ST. PETE BEACH — Reclaimed-water fees for residential and commercial properties could jump as much as 25 percent in October if the City Commission accepts the recommendations of a special rate study.
Also, properties not connected to the system may be required for the first time to pay an "availability fee." Pinellas County charges one.
Taxpayers are subsidizing the city's reclaimed-water system by about $90,000 each year, according to consultant Robert Ori of the Public Resources Management Group.
"The system has no cash balance, and by the end of this fiscal year it will owe about $400,000 to the general fund," Ori told the commission.
The study calls for a 25 percent rate increase in October and a follow-up rate increase in October 2011 of about 14 percent.

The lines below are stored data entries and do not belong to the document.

(** * Candidate search pipeline: attribute extraction, hard filters,
      soft scoring, ranking and the filter session log.

    A shallow embedding of [utils.py], [filter_logger.py] and the filtering,
    scoring and ranking parts of [search_engine.py].

    Conventions of the embedding:
    - Python [str] is [string] restricted to ASCII; [str.lower] lowers
      [A-Z] only.
    - Python [int] is [Z].
    - Python dicts used as records (a candidate, the criteria of a job
      configuration) are records whose optional keys are [option] fields;
      dicts used as maps are [gmap]s or, where iteration order is visible,
      association lists.
    - The arithmetic of the scores is duck-typed in the source; it is written
      once over an interface [Number] and instantiated with the exact
      rationals [Q] (the instance all general theorems are about) and with
      binary64 floats (the instance the worked examples are also run on).
    - [datetime.now()] readings are explicit arguments. *)

From Stdlib Require Import ZArith QArith Ascii String List Sorting.Permutation
  Sorting.Sorted Lia Lqa Bool PrimFloat.
From stdpp Require Import base option list gmap strings fin_maps.

Import ListNotations.
Local Open Scope string_scope.
Local Open Scope list_scope.
Local Open Scope Z_scope.

(** ** Text: the fragment of Python's [str] the code uses *)

Module Text.

Definition is_upper (c : ascii) : bool :=
  let n := nat_of_ascii c in ((65 <=? n) && (n <=? 90))%nat.

Definition lower_char (c : ascii) : ascii :=
  if is_upper c then ascii_of_nat (nat_of_ascii c + 32) else c.

(** [s.lower()] *)
Fixpoint lower (s : string) : string :=
  match s with
  | EmptyString => EmptyString
  | String c s' => String (lower_char c) (lower s')
  end.

(** [needle in hay] *)
Fixpoint contains (needle hay : string) : bool :=
  if String.prefix needle hay then true
  else match hay with
       | EmptyString => false
       | String _ hay' => contains needle hay'
       end.

Definition is_digit (c : ascii) : bool :=
  let n := nat_of_ascii c in ((48 <=? n) && (n <=? 57))%nat.

(** [\s] on ASCII text: tab, line feed, vertical tab, form feed, carriage
    return, the four separators 0x1c-0x1f and the space. *)
Definition is_space (c : ascii) : bool :=
  let n := nat_of_ascii c in
  (((9 <=? n) && (n <=? 13)) || ((28 <=? n) && (n <=? 31)) || (n =? 32))%nat.

(** [\w] on ASCII text. *)
Definition is_word (c : ascii) : bool :=
  let n := nat_of_ascii c in
  (is_digit c || ((65 <=? n) && (n <=? 90)) || ((97 <=? n) && (n <=? 122))
   || (n =? 95))%nat.

Definition digit_value (c : ascii) : Z := Z.of_nat (nat_of_ascii c) - 48.

(** [int(s)] for a string of decimal digits; [None] stands for the
    [ValueError] of any other string. *)
Definition int_of_digits (s : list ascii) : option Z :=
  match s with
  | [] => None
  | _ => if forallb is_digit s
         then Some (fold_left (fun acc c => 10 * acc + digit_value c) s 0)
         else None
  end.

End Text.

(** ** Regex: the fragment of Python's [re] the two patterns use

    A backtracking matcher with Python's priorities: alternatives left to
    right, quantifiers greedy, capture groups set on the successful path. *)

Module Regex.

Inductive char_class := Digit | Space.

Inductive regex :=
| Eps
| Chr (c : ascii)
| Cls (k : char_class)
| Seq (r1 r2 : regex)
| Alt (r1 r2 : regex)
| Rep (lo : nat) (hi : option nat) (r : regex)   (* r{lo,hi}, greedy *)
| Group (i : nat) (r : regex)                    (* capture group i *)
| WordB.                                         (* \b *)

(** Literal text. *)
Fixpoint Lit (s : string) : regex :=
  match s with
  | EmptyString => Eps
  | String c EmptyString => Chr c
  | String c s' => Seq (Chr c) (Lit s')
  end.

Definition Opt (r : regex) : regex := Rep 0 (Some 1%nat) r.
Definition Star (r : regex) : regex := Rep 0 None r.

Fixpoint Alts (rs : list regex) : regex :=
  match rs with
  | [] => Eps
  | [r] => r
  | r :: rs' => Alt r (Alts rs')
  end.

Definition in_class (k : char_class) (c : ascii) : bool :=
  match k with
  | Digit => Text.is_digit c
  | Space => Text.is_space c
  end.

(** A position in the subject: the character before it (for [\b]), the
    text from it on, and the groups captured so far. *)
Record mstate := {
  prev : option ascii;
  rest : list ascii;
  caps : list (nat * list ascii)
}.

Definition advance (c : ascii) (tl : list ascii) (st : mstate) : mstate :=
  {| prev := Some c; rest := tl; caps := caps st |}.

Definition word_before (st : mstate) : bool :=
  match prev st with Some c => Text.is_word c | None => false end.

Definition word_after (st : mstate) : bool :=
  match rest st with c :: _ => Text.is_word c | [] => false end.

Definition set_cap (i : nat) (from to : mstate) : mstate :=
  let len := (length (rest from) - length (rest to))%nat in
  {| prev := prev to; rest := rest to;
     caps := (i, firstn len (rest from)) :: caps to |}.

(** [run r k st]: match [r] at [st], then the continuation [k]; the first
    success in priority order. A repetition stops when an iteration
    consumes nothing. *)
Fixpoint run (r : regex) (k : mstate -> option mstate) (st : mstate)
  : option mstate :=
  match r with
  | Eps => k st
  | Chr c =>
      match rest st with
      | c' :: tl => if Ascii.eqb c c' then k (advance c' tl st) else None
      | [] => None
      end
  | Cls cl =>
      match rest st with
      | c' :: tl => if in_class cl c' then k (advance c' tl st) else None
      | [] => None
      end
  | Seq r1 r2 => run r1 (run r2 k) st
  | Alt r1 r2 =>
      match run r1 k st with
      | Some res => Some res
      | None => run r2 k st
      end
  | Rep lo hi r1 =>
      (fix loop (n : nat) (lo : nat) (st : mstate) {struct n} : option mstate :=
         match n with
         | O => if (lo =? 0)%nat then k st else None
         | S n' =>
             match run r1 (fun st' =>
                             if (length (rest st') <? length (rest st))%nat
                             then loop n' (Nat.pred lo) st'
                             else None) st with
             | Some res => Some res
             | None => if (lo =? 0)%nat then k st else None
             end
         end)
        (match hi with Some h => h | None => length (rest st) end) lo st
  | Group i r1 => run r1 (fun st' => k (set_cap i st st')) st
  | WordB => if xorb (word_before st) (word_after st) then k st else None
  end.

(** A match object: the text matched and the groups ([group(i)] is [None]
    when group [i] took no part in the match). *)
Record match_obj := {
  matched : list ascii;
  groups : list (nat * list ascii)
}.

Definition group (i : nat) (m : match_obj) : option (list ascii) :=
  snd <$> List.find (fun p => (fst p =? i)%nat) (groups m).

(** [pattern.match] at one position. *)
Definition match_here (r : regex) (p : option ascii) (s : list ascii)
  : option match_obj :=
  match run r Some {| prev := p; rest := s; caps := [] |} with
  | Some st => Some {| matched := firstn (length s - length (rest st)) s;
                       groups := caps st |}
  | None => None
  end.

(** [re.search(r, s)]: the leftmost match. *)
Fixpoint search_from (r : regex) (p : option ascii) (s : list ascii)
  : option match_obj :=
  match match_here r p s with
  | Some m => Some m
  | None => match s with
            | [] => None
            | c :: s' => search_from r (Some c) s'
            end
  end.

Definition search (r : regex) (s : string) : option match_obj :=
  search_from r None (list_ascii_of_string s).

Those increases could be lower, Ori said, if the city begins charging $7.70 a month to nonusers to cover the costs of maintaining the system.
Residential reclaimed-water users pay a flat rate of $11.50 a month. Multifamily and commercial properties pay the same rate, plus $10 a month for each 3,150 square feet of permeable land area.
If the commission approves the increase, beginning in October reclaimed-water fees would increase to either $12.88 or $14.38 a month, depending on whether nonusers are charged the availability fee.
Those fees would rise again in October 2011 to either $13.91 or $16.39 a month.
City Manager Mike Bonfield said the commission must decide by June whether it will approve a rate increase.
Reclaimed water is produced by and bought from Pinellas County.
About 80 percent of properties are connected to the system: 2,205 single-family homes, 920 multifamily units and 758 commercial properties. An estimated 823 properties are not.
Last year, the commission approved a 30 percent increase in sewer rates for residents and commercial properties. Sewer rates jumped another 7.5 percent this past January and will go up again in January 2011. Sewer or wastewater treatment rates are based on the amount of water used by residential and commercial customers.
Before the sewer rate increase, the city was forced to borrow $1.2 million from its general fund to support the utility's operations. The rate increase also was needed to pay for more than $8 million to repair the sewer system's aging infrastructure.
Fixing similar, albeit smaller, revenue shortfalls in the reclaimed-water system was delayed until this year.
In 1992, city voters approved borrowing $24 million from the state to build the reclaimed-water system. Distribution lines were installed for every property in the city, but there was no requirement to actually connect and use the system.